• WHAT YOU SHOULD DO: From the entries provided below, copy each line that contains the word "however".
>>>
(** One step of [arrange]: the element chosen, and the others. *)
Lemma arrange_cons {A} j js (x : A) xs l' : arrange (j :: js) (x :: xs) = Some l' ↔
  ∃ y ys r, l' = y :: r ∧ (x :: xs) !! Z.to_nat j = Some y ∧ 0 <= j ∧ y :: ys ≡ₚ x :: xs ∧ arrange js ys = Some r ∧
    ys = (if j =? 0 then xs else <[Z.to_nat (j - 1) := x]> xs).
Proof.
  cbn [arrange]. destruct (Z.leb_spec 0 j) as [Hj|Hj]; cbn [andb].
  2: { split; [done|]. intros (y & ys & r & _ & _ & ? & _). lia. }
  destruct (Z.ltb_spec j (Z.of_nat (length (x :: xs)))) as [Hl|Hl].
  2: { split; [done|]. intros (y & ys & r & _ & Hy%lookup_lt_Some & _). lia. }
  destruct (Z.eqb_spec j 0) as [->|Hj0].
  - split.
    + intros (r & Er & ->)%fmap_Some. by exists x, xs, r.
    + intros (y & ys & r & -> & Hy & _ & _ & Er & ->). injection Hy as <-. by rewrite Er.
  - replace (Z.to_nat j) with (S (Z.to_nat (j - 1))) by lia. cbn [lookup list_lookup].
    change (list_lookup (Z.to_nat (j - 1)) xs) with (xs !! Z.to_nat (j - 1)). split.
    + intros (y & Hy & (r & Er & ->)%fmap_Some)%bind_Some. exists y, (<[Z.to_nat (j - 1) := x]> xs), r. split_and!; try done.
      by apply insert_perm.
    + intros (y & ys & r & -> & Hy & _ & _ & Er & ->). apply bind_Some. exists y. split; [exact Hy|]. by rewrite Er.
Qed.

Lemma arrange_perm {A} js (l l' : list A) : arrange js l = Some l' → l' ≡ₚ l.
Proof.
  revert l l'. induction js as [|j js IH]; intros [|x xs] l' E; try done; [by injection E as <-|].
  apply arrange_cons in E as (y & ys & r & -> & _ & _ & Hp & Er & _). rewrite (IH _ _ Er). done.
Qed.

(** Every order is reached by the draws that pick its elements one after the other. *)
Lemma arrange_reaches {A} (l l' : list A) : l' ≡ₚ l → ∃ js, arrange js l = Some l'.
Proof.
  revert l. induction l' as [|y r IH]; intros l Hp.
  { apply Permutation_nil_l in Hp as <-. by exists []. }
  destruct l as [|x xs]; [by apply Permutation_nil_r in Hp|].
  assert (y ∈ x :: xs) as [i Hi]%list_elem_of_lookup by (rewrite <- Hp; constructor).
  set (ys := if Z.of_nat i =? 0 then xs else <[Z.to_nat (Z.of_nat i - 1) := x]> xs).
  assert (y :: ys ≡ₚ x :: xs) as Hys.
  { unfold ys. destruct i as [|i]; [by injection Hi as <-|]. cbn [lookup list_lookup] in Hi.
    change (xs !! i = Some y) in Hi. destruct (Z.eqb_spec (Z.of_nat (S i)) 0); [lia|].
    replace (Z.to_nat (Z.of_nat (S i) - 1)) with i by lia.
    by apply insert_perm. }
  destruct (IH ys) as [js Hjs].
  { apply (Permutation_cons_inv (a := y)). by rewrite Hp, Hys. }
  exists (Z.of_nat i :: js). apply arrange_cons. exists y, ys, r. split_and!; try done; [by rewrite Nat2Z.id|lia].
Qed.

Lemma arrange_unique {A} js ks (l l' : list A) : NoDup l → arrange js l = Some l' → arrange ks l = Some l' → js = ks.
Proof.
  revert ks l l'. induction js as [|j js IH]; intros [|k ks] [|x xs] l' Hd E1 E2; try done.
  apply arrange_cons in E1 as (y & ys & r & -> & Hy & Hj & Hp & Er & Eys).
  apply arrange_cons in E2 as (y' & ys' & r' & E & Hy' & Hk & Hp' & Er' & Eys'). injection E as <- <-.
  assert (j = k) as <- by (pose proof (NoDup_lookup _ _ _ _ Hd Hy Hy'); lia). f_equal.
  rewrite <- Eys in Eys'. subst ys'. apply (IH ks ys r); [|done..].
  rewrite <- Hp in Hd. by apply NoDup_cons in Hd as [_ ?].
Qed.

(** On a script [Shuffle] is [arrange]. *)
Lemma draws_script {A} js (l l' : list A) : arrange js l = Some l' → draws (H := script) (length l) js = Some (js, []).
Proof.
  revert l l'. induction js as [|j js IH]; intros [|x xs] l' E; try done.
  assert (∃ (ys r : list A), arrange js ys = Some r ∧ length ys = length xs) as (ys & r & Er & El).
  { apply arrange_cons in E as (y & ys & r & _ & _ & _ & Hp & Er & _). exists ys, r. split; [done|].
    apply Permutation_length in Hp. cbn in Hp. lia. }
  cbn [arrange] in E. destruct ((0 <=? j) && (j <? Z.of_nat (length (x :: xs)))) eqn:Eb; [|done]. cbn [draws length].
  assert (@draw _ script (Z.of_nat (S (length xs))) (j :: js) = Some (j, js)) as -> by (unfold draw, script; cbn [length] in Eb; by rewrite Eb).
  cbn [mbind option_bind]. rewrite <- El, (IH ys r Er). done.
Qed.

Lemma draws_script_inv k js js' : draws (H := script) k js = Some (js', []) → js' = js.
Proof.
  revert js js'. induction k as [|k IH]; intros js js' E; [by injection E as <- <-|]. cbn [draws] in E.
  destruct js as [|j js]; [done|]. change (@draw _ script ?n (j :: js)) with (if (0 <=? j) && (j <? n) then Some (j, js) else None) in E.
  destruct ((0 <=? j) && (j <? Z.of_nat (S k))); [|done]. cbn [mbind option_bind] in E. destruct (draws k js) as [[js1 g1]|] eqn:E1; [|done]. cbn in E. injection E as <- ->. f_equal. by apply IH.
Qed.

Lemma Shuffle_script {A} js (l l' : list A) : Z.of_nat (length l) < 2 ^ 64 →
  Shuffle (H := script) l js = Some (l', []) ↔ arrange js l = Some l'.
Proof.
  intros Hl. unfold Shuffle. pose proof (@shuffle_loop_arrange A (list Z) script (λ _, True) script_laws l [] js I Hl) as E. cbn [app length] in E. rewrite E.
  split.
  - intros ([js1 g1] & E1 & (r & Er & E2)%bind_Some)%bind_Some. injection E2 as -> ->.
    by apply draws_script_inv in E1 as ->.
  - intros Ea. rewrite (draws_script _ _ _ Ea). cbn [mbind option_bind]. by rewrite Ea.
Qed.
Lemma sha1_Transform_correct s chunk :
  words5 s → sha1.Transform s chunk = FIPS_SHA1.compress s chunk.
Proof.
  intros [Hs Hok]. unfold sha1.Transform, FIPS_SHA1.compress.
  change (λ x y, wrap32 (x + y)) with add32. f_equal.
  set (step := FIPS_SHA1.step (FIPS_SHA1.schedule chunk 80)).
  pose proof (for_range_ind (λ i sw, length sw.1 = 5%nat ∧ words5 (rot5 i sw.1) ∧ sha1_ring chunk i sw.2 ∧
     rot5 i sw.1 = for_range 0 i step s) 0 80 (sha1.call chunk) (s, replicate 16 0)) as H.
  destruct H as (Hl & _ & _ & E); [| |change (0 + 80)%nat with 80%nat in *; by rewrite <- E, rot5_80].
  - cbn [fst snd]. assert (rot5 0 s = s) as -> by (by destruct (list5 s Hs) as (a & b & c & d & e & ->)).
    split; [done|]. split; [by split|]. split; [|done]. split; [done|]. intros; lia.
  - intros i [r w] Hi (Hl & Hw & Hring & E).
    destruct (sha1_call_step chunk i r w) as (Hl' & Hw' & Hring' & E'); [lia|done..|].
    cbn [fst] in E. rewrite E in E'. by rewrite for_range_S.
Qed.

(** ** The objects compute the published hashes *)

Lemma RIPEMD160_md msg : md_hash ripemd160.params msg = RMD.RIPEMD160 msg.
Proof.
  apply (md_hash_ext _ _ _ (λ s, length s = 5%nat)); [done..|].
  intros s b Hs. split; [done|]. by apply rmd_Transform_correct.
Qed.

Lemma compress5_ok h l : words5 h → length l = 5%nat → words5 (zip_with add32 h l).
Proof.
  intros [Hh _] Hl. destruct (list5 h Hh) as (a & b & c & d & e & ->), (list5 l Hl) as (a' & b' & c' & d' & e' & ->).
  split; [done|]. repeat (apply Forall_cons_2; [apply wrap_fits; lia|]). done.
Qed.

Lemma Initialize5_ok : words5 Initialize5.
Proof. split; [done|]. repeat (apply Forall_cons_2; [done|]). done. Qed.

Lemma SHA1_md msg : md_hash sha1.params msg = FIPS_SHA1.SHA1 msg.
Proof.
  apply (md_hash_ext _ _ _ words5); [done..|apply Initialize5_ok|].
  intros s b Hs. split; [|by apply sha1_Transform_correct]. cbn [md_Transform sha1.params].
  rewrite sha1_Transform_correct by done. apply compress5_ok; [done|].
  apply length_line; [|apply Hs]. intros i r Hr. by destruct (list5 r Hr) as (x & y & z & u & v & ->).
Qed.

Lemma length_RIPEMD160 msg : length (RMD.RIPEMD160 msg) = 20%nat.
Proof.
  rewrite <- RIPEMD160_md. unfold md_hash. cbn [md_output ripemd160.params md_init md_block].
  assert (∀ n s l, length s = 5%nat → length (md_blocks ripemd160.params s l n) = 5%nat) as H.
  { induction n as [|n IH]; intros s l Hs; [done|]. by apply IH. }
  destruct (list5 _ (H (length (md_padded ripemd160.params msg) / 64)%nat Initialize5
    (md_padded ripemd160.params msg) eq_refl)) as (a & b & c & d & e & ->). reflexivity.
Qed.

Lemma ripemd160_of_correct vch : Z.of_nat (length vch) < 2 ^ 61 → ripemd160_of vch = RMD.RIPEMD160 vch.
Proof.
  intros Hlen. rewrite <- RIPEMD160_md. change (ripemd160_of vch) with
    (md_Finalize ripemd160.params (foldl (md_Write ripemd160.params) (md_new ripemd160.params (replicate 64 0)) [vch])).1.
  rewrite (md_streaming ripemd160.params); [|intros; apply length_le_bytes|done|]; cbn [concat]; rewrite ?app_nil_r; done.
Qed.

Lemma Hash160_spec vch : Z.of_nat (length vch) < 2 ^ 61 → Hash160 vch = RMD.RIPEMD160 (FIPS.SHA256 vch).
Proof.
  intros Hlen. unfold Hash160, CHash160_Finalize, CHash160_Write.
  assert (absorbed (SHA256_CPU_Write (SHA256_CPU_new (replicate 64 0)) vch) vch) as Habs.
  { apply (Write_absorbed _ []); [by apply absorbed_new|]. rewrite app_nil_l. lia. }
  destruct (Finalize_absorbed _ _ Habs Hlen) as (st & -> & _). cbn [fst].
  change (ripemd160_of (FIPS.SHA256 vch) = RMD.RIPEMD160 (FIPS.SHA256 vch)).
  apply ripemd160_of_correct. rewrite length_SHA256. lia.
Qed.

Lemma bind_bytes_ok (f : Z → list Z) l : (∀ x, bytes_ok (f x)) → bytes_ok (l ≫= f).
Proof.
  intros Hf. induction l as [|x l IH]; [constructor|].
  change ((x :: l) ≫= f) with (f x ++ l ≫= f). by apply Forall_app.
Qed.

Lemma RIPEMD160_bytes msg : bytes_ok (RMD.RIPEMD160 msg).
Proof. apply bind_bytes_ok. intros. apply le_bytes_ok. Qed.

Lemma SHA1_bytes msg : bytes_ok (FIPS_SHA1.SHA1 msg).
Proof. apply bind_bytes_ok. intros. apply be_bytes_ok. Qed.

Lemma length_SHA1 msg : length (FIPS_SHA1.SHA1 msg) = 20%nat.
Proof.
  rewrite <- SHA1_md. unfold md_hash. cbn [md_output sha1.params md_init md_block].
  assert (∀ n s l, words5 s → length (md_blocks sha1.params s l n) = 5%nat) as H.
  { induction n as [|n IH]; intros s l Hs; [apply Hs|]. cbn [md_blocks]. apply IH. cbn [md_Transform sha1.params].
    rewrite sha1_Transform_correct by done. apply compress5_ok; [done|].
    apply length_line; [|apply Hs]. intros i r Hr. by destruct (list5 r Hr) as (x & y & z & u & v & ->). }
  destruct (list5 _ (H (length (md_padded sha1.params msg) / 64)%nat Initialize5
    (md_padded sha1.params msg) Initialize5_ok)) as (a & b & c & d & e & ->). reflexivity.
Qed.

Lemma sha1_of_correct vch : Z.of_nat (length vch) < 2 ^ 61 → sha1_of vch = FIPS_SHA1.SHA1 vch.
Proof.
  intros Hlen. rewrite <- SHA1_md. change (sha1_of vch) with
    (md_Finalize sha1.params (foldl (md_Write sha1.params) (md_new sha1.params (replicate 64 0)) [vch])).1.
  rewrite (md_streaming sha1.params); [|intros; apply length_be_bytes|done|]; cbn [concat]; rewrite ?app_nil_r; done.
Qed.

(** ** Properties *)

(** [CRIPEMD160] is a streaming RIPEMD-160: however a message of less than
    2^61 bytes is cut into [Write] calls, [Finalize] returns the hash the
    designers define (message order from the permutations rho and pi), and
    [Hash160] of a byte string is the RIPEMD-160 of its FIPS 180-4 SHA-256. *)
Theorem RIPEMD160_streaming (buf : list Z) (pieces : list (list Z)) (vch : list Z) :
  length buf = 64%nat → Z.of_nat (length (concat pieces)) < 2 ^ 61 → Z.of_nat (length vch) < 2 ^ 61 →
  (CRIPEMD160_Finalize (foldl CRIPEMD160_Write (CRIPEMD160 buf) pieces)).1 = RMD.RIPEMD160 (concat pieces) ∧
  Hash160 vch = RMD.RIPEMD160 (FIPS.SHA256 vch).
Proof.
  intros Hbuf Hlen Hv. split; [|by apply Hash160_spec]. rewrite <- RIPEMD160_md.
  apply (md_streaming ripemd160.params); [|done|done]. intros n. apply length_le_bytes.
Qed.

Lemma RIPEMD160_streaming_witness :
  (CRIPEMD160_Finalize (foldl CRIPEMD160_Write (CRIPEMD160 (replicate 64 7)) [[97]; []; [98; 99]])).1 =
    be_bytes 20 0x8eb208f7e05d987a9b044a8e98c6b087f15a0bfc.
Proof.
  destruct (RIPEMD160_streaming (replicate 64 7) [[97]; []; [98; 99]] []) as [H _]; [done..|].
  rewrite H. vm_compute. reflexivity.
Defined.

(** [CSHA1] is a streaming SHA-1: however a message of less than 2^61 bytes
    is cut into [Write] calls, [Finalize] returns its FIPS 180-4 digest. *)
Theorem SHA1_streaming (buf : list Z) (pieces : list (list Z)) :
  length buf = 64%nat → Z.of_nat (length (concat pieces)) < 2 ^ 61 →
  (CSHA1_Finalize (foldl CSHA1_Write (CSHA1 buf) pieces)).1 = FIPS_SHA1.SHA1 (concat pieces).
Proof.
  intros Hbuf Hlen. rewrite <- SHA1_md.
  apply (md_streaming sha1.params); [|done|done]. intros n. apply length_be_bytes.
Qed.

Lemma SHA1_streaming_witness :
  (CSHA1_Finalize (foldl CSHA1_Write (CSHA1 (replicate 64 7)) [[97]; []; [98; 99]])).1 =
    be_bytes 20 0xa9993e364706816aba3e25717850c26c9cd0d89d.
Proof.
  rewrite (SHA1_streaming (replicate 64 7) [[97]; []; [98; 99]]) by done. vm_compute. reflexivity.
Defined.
<<<
• EXERCISE SOLUTION:
(** [CRIPEMD160] is a streaming RIPEMD-160: however a message of less than
(** [CSHA1] is a streaming SHA-1: however a message of less than 2^61 bytes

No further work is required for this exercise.